## Information
★ ★ ★ ★ ★ ★ ★

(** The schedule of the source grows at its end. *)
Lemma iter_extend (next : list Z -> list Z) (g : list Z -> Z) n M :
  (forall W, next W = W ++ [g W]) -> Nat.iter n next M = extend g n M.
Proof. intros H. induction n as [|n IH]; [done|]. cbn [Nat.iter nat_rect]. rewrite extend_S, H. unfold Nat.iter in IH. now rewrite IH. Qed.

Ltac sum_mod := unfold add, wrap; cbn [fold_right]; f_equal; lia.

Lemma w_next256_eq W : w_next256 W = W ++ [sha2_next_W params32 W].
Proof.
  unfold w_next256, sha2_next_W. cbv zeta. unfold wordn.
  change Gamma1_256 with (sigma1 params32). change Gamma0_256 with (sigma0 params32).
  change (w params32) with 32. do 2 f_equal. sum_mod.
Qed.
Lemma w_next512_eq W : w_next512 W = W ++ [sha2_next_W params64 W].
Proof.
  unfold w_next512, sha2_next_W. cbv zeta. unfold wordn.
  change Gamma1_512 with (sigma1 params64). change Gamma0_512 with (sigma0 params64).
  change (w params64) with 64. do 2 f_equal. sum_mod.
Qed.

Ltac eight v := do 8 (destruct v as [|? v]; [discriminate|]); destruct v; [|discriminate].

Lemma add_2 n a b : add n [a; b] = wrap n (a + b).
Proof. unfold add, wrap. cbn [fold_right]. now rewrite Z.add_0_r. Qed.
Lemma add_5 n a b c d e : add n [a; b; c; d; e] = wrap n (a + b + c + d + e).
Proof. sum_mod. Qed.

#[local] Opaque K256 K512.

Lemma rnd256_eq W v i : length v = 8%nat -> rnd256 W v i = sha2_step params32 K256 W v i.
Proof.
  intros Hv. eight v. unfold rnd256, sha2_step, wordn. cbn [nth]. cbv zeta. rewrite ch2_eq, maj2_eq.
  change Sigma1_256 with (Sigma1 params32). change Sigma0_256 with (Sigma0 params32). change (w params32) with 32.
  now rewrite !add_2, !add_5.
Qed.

★ ★ ★ ★ ★ ★ ★

## Task instructions
Show all lines from the data above in which the word "with" appears.

## Response to the task
  change Gamma1_256 with (sigma1 params32). change Gamma0_256 with (sigma0 params32).
  change (w params32) with 32. do 2 f_equal. sum_mod.
  change Gamma1_512 with (sigma1 params64). change Gamma0_512 with (sigma0 params64).
  change (w params64) with 64. do 2 f_equal. sum_mod.
  change Sigma1_256 with (Sigma1 params32). change Sigma0_256 with (Sigma0 params32). change (w params32) with 32.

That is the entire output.